AIM OF THE EXERCISE. The stretch from the line with "assert (Hx := Ex)." through the line with "Lemma reportRange_covers e" in the records below: write it out exactly, and nothing else.

Data items.
%%
Lemma between_after_last from r b :
  chain_ok -> last (blocks_between from r chain) = Some b ->
  from <= eb_Num b <= r /\ blocks_between (eb_Num b + 1) r chain = [] /\
  blocks_between from (eb_Num b) chain = blocks_between from r chain.
Proof.
  intros Hch Hl. assert (Hb : from <= eb_Num b <= r).
  { apply last_Some_elem_of in Hl. by apply between_elem in Hl as [_ ?]. }
  pose proof (between_app eb_Num from (eb_Num b) r chain (chain_le Hch) ltac:(lia) ltac:(lia)) as Happ.
  assert (Hnil : blocks_between (eb_Num b + 1) r chain = []).
  { destruct (last (blocks_between (eb_Num b + 1) r chain)) as [x|] eqn:Ex; [|by apply last_None in Ex].
    assert (Hx := Ex). apply last_Some_elem_of in Hx. apply between_elem in Hx as [_ Hx].
    rewrite <- Happ, last_app, Ex in Hl. injection Hl as ->. lia. }
  split_and!; [lia | lia | done |]. by rewrite <- Happ, Hnil, app_nil_r.
Qed.

Lemma reportRange_covers e s r lastFin top msgs from' to' :
  env_ok e -> chain_ok -> dl_plain -> 0 <= fromBlock s <= r -> r <= lastBlock s -> lastFin <= lastBlock s ->
  lastBlock s + 2 + 2 * dl_syncBlockChunkSize d <= MaxUint64 -> toBlock s + dl_syncBlockChunkSize d <= MaxUint64 ->
  fromBlock s < toBlock s -> (lastFin < r -> top = false -> r = toBlock s) ->
  reportRange d initial None e s r lastFin top false (blocks_between (fromBlock s) r chain) = (msgs, from', to') ->
  covers [] (fromBlock s) from' msgs /\ fromBlock s <= from' <= r + 1 /\ from' < to' /\
  (to' <= lastBlock s + 1 + dl_syncBlockChunkSize d \/ (top = false /\ to' = toBlock s + dl_syncBlockChunkSize d)) /\
  (fromBlock s < from' \/ (from' = fromBlock s /\ top = false /\ to' = toBlock s + dl_syncBlockChunkSize d)).
Proof.
  intros He Hch [Hc _] Hf Hr Hfin Ho1 Ho2 Hft Htop H. unfold reportRange, nextTo, clampTo in H. cbn [andb negb] in H.
  assert (Hnext : forall x, 0 <= x <= lastBlock s + 1 -> (x +u64 dl_syncBlockChunkSize d) = x + dl_syncBlockChunkSize d)
    by (intros; apply add64_small; unfold_words; lia).
  assert (Hsucc : forall x, 0 <= x <= lastBlock s -> (x +u64 1) = x + 1) by (intros; apply add64_small; unfold_words; lia).
  pose proof (covers_blocks (fromBlock s) r lastFin Hch) as Hblocks.
  destruct (r <=? lastFin) eqn:Esafe; bool_hyps.
  - rewrite Hsucc, Hnext in H by lia. injection H as <- <- <-.
    split; [|split_and!; [lia | lia | lia | left; lia | left; lia]].
    destruct (last (blocks_between (fromBlock s) r chain)) as [b|] eqn:El.
    + destruct (between_after_last _ _ _ Hch El) as (Hb & Hnil & Heq). rewrite Hsucc by lia.
      destruct (eb_Num b <? r) eqn:Es; bool_hyps; [|by rewrite app_nil_r].
      apply (covers_app [] [] _ (eb_Num b + 1)); [done | lia | |].
      * rewrite <- Heq. by apply covers_blocks.
      * rewrite Z.max_r by lia. apply covers_empty; (done || lia).
    + apply last_None in El. rewrite El. simpl. apply covers_empty; (done || lia).
  - destruct (last (blocks_between (fromBlock s) r chain)) as [b|] eqn:El.
    + destruct (between_after_last _ _ _ Hch El) as (Hb & Hnil & Heq). rewrite Hsucc, Hnext in H by lia.
      injection H as <- <- <-. split; [|split_and!; [lia | lia | lia | left; lia | left; lia]].
      rewrite <- Heq. by apply covers_blocks.
    + apply last_None in El. destruct (fromBlock s <=? lastFin) eqn:Ef; bool_hyps.
      * rewrite Hsucc, Hnext in H by lia. injection H as <- <- <-.
        split; [|split_and!; [lia | lia | lia | left; lia | left; lia]]. apply covers_empty; try (done || lia).
        pose proof (between_app eb_Num (fromBlock s) lastFin r chain (chain_le Hch) ltac:(lia) ltac:(lia)) as Happ.
        rewrite El in Happ. by apply app_eq_nil in Happ as [? _].
      * destruct top.
        -- rewrite Hsucc, Hnext in H by lia. injection H as <- <- <-.
           split; [|split_and!; [lia | lia | lia | left; lia | left; lia]]. apply covers_empty; (done || lia).
        -- rewrite add64_small in H by (unfold_words; lia). injection H as <- <- <-.
           split_and!; [apply covers_nil | lia | lia | lia | by right | by right].
Qed.

(** The head seen after the wait is not behind the next block. *)
Lemma waitPhase_ok M n s e :
  env_ok e -> dl_plain -> 0 <= G -> M + 4 + 4 * dl_syncBlockChunkSize d <= MaxUint64 -> dl_inv M (S n) s ->
  let s1 := waitPhase d None e s in
  fromBlock s1 = fromBlock s /\ toBlock s1 = toBlock s /\ initialBlockSent s1 = true /\ reachTop s1 = false /\
  fromBlock s <= lastBlock s1 /\ lastBlock s <= lastBlock s1 <= lastBlock s + G /\
  (reachTop s = false -> fromBlock s <= lastBlock s -> lastBlock s1 = lastBlock s).
Proof.
  intros He [Hc _] HG HM [Hf Ht Hl Hs]. pose proof (eo_wait e He (lastBlock s)) as Hw. unfold waitPhase.
  assert (Hwrap : (fromBlock s -u64 toBlock s <? dl_syncBlockChunkSize d) = false).
  { apply Z.ltb_ge. unfold sub64, wrap64. rewrite <- (Z.mod_unique (fromBlock s - toBlock s) pow2_64 (-1) (fromBlock s - toBlock s + pow2_64));
      unfold_words; lia. }
  destruct ((lastBlock s <? fromBlock s) || (reachTop s && (lastBlock s <=? toBlock s))) eqn:Ew; simpl.
  - rewrite Hwrap. split_and!; try done; try lia. intros Hr Hfl. rewrite Hr, (proj2 (Z.ltb_ge _ _) Hfl) in Ew. done.
  - apply orb_false_iff in Ew as [Ew _]. bool_hyps. split_and!; try done; lia.
Qed.

End ReportProofs.

Section DownloadProofs.
Context {E N : Type} (d : EVMDownloader) (initial G : Z) (chain : list (EVMBlock E)) (given_up : N -> Z -> Z -> Prop).

(** A request below [M] is answered with the blocks of the chain over its range, or given up. *)
Definition answers (M : Z) (e : downloadEnv (E := E)) (n : N) : Prop :=
  forall f t, 0 <= f <= t -> t <= M ->
    env_GetEventsByBlockRange e f t = blocks_between f t chain \/ (env_GetEventsByBlockRange e f t = [] /\ given_up n f t).

Definition env_serves (M : Z) (e : downloadEnv (E := E)) (n : N) : Prop := env_ok G e /\ answers M e n.

(** The lost ranges are parts of requests that were given up, from their start on. *)
Definition lost_by (nodes : list N) (lost : list (Z * Z)) : Prop :=
  forall f t, (f, t) ∈ lost -> exists n r, n ∈ nodes /\ t <= r /\ given_up n f r.

(** Reporting an answered request covers its range; after one that was given up the range is lost. *)
Lemma reportRange_answer M e n s r lastFin top msgs from' to' :
  env_serves M e n -> chain_ok chain -> dl_plain d -> 0 <= fromBlock s <= r -> r <= lastBlock s -> lastFin <= lastBlock s -> r <= M ->
  lastBlock s + 2 + 2 * dl_syncBlockChunkSize d <= MaxUint64 -> toBlock s + dl_syncBlockChunkSize d <= MaxUint64 ->
  fromBlock s < toBlock s -> (lastFin < r -> top = false -> r = toBlock s) ->
  reportRange d initial None e s r lastFin top false (env_GetEventsByBlockRange e (fromBlock s) r) = (msgs, from', to') ->
  (exists lost, covers chain lost (fromBlock s) from' msgs /\ lost_by [n] lost) /\
  fromBlock s <= from' <= r + 1 /\ from' < to' /\
  (to' <= lastBlock s + 1 + dl_syncBlockChunkSize d \/ (top = false /\ to' = toBlock s + dl_syncBlockChunkSize d)) /\
  (fromBlock s < from' \/ (from' = fromBlock s /\ top = false /\ to' = toBlock s + dl_syncBlockChunkSize d)).
Proof.
  intros [He Ha] Hch Hp Hf Hr Hfin HM Ho1 Ho2 Hft Htop H.
  destruct (Ha (fromBlock s) r Hf HM) as [E1|[E1 Hg]]; rewrite E1 in H.
  - apply (reportRange_covers d initial G chain) in H as (Hc & Hrest); try done. split; [|done].
    exists []. split; [done | by intros f t Hx%elem_of_nil].
  - change (@nil (EVMBlock E)) with (blocks_between (fromBlock s) r (@nil (EVMBlock E))) in H at 1.
    assert (Hch0 : chain_ok (@nil (EVMBlock E))) by constructor.
    apply (reportRange_covers d initial G []) in H as (Hc & Hrest); try done. split; [|done].
    exists [(fromBlock s, from' - 1)]. destruct Hc as [Cs Cr _ Ce]. split.
    + apply covers_all_lost; [done | done |]. by apply map_eq_nil in Ce.
    + intros f t [= -> ->]%list_elem_of_singleton. exists n, r. split_and!; [by left | lia | done].
Qed.

(** One iteration of the loop: what it reports, and progress. *)
Lemma iteration_step M n s e nd :
  env_serves M e nd -> chain_ok chain -> dl_plain d -> 0 <= G -> M + 4 + 4 * dl_syncBlockChunkSize d <= MaxUint64 -> dl_inv d G M (S n) s ->
  exists msgs s' lost, downloadIteration d initial None e s = (msgs, Continue s') /\ dl_inv d G M n s' /\
    covers chain lost (fromBlock s) (fromBlock s') msgs /\ lost_by [nd] lost /\ fromBlock s <= fromBlock s' /\
    (is_Some (env_GetLastFinalizedBlock e) -> fromBlock s < fromBlock s' \/
       (reachTop s' = false /\ fromBlock s' <= lastBlock s' <= lastBlock s + G /\ toBlock s + 1 <= toBlock s' /\
        toBlock s < lastBlock s' /\ (reachTop s = false -> fromBlock s <= lastBlock s -> lastBlock s' = lastBlock s))).
Proof.
  intros Hsv Hch Hp HG HM Hinv. pose proof Hinv as [Hf Ht Hl Hs]. pose proof Hsv as [He _].
  unfold downloadIteration. rewrite (eo_done _ e He).
  destruct (waitPhase_ok d G M n s e He Hp HG HM Hinv) as (W1 & W2 & W3 & W4 & W5 & W6 & W7).
  set (s1 := waitPhase d None e s) in *. pose proof Hp as (Hc & Hn & Hst).
  destruct (env_GetLastFinalizedBlock e) as [fin|].
  2:{ exists [], s1, []. split_and!; [done | | rewrite W1; apply covers_nil | by intros f t Hx%elem_of_nil | lia | by intros []].
      constructor; [rewrite W1; lia | rewrite W1, W2; lia | lia | done]. }
  set (lastFin := Z.min (lastBlock s1) fin). unfold requestRange. set (top := lastBlock s1 <=? toBlock s1).
  set (r := if top then lastBlock s1 else toBlock s1).
  replace (if top then (lastBlock s1, true) else (toBlock s1, false)) with (r, top) by (unfold r; by destruct top).
  assert (Hr : fromBlock s1 <= r <= lastBlock s1).
  { unfold r, top. destruct (lastBlock s1 <=? toBlock s1) eqn:Et; bool_hyps; lia. }
  assert (Hnn : 0 <= Z.of_nat n * G) by nia. unfold reportInitial. rewrite W3. cbn [negb andb].
  destruct (reportRange d initial None e s1 r lastFin top false _) as [[msgs from'] to'] eqn:Hrep.
  apply (reportRange_answer M e nd) in Hrep as ((lost & Hcov & Hlost) & Hfr & Hft & Hto & Hprog);
    [|done|done|done|lia|lia|unfold lastFin; lia|lia|lia|lia|lia|].
  2:{ intros _ Htop. unfold r. by rewrite Htop. }
  rewrite Hn, Hst. cbn [Z.eqb negb andb]. eexists _, _, lost. split; [done|]. rewrite W1 in Hcov. split_and!.
  - constructor; simpl; [lia | | lia | done]. split; [lia|]. destruct Hto as [Hto|[Htop Hto]]; [lia|].
    unfold top in Htop. bool_hyps. lia.
  - done.
  - done.
  - simpl. lia.
  - intros _. simpl. destruct Hprog as [Hprog|(Hfe & Htop & Hte)]; [left; lia|]. right. split_and!; [done | lia | lia | lia | | done].
    unfold top in Htop. bool_hyps. lia.
Qed.

Lemma lost_by_app nodes nodes' l1 l2 : lost_by nodes l1 -> lost_by nodes' l2 -> lost_by (nodes ++ nodes') (l1 ++ l2).
Proof.
  intros H1 H2 f t Hx. apply elem_of_app in Hx as [Hx|Hx].
  - destruct (H1 f t Hx) as (n & r & ? & ? & ?). exists n, r. split_and!; [apply elem_of_app; by left | done..].
  - destruct (H2 f t Hx) as (n & r & ? & ? & ?). exists n, r. split_and!; [apply elem_of_app; by right | done..].
Qed.

Lemma downloadLoop_covers M envs nodes s :
  Forall2 (env_serves M) envs nodes -> chain_ok chain -> dl_plain d -> 0 <= G -> M + 4 + 4 * dl_syncBlockChunkSize d <= MaxUint64 ->
  dl_inv d G M (length envs) s ->
  exists msgs s' lost, downloadLoop d initial None envs s = (msgs, Continue s') /\
    covers chain lost (fromBlock s) (fromBlock s') msgs /\ lost_by nodes lost /\ fromBlock s <= fromBlock s'.
Proof.
  intros Henvs Hch Hp HG HM. revert s. induction Henvs as [|e nd envs nodes He _ IH]; intros s Hinv; simpl.
  { exists [], s, []. split_and!; [done | apply covers_nil | by intros f t Hx%elem_of_nil | lia]. }
  destruct (iteration_step M (length envs) s e nd He Hch Hp HG HM Hinv) as (m1 & s1 & l1 & -> & Hinv1 & Hc1 & Hl1 & Hle & _).
  destruct (IH s1 Hinv1) as (m2 & s2 & l2 & -> & Hc2 & Hl2 & Hle2). exists (m1 ++ m2), s2, (l1 ++ l2).
  split_and!; [done | by apply (covers_app _ _ _ _ (fromBlock s1)) | by apply (lost_by_app [nd]) | lia].
Qed.

(** While the context lives, and the head of the node is never behind what was processed, the
    blocks [Download] sends are strictly increasing from its first block on, and the ones with events
    are exactly the blocks with events of the chain up to where it has got, but for the ranges of the
    requests that were given up: nothing else is skipped, and nothing is repeated or reordered. *)
Lemma Download_covers firstWait envs nodes :
  Forall2 (env_serves (firstWait + Z.of_nat (length envs) * G)) envs nodes -> chain_ok chain -> dl_plain d -> 0 <= G ->
  0 <= initial <= firstWait + 1 ->
  firstWait + Z.of_nat (length envs) * G + 4 + 4 * dl_syncBlockChunkSize d <= MaxUint64 ->
  exists msgs s' lost, Download d initial None false firstWait envs = (msgs, Continue s') /\
    covers chain lost initial (fromBlock s') msgs /\ lost_by nodes lost /\ initial <= fromBlock s'.
Proof.
  intros Henvs Hch Hp HG Hf HM. unfold Download.
  destruct (downloadLoop_covers (firstWait + Z.of_nat (length envs) * G) envs nodes
    (mkDownloadState initial (nextTo d None initial) firstWait false (negb false) 0)) as (m & s' & lost & Hrun & Hc & Hl & Hle);
    try done; [|by exists m, s', lost].
  destruct Hp as (Hc1 & _). unfold nextTo, clampTo. rewrite add64_small by (unfold_words; lia).
  constructor; simpl; [lia | nia | lia | done].
Qed.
%%
RESULT FOR THIS TASK.
    assert (Hx := Ex). apply last_Some_elem_of in Hx. apply between_elem in Hx as [_ Hx].
    rewrite <- Happ, last_app, Ex in Hl. injection Hl as ->. lia. }
  split_and!; [lia | lia | done |]. by rewrite <- Happ, Hnil, app_nil_r.
Qed.

Lemma reportRange_covers e s r lastFin top msgs from' to' :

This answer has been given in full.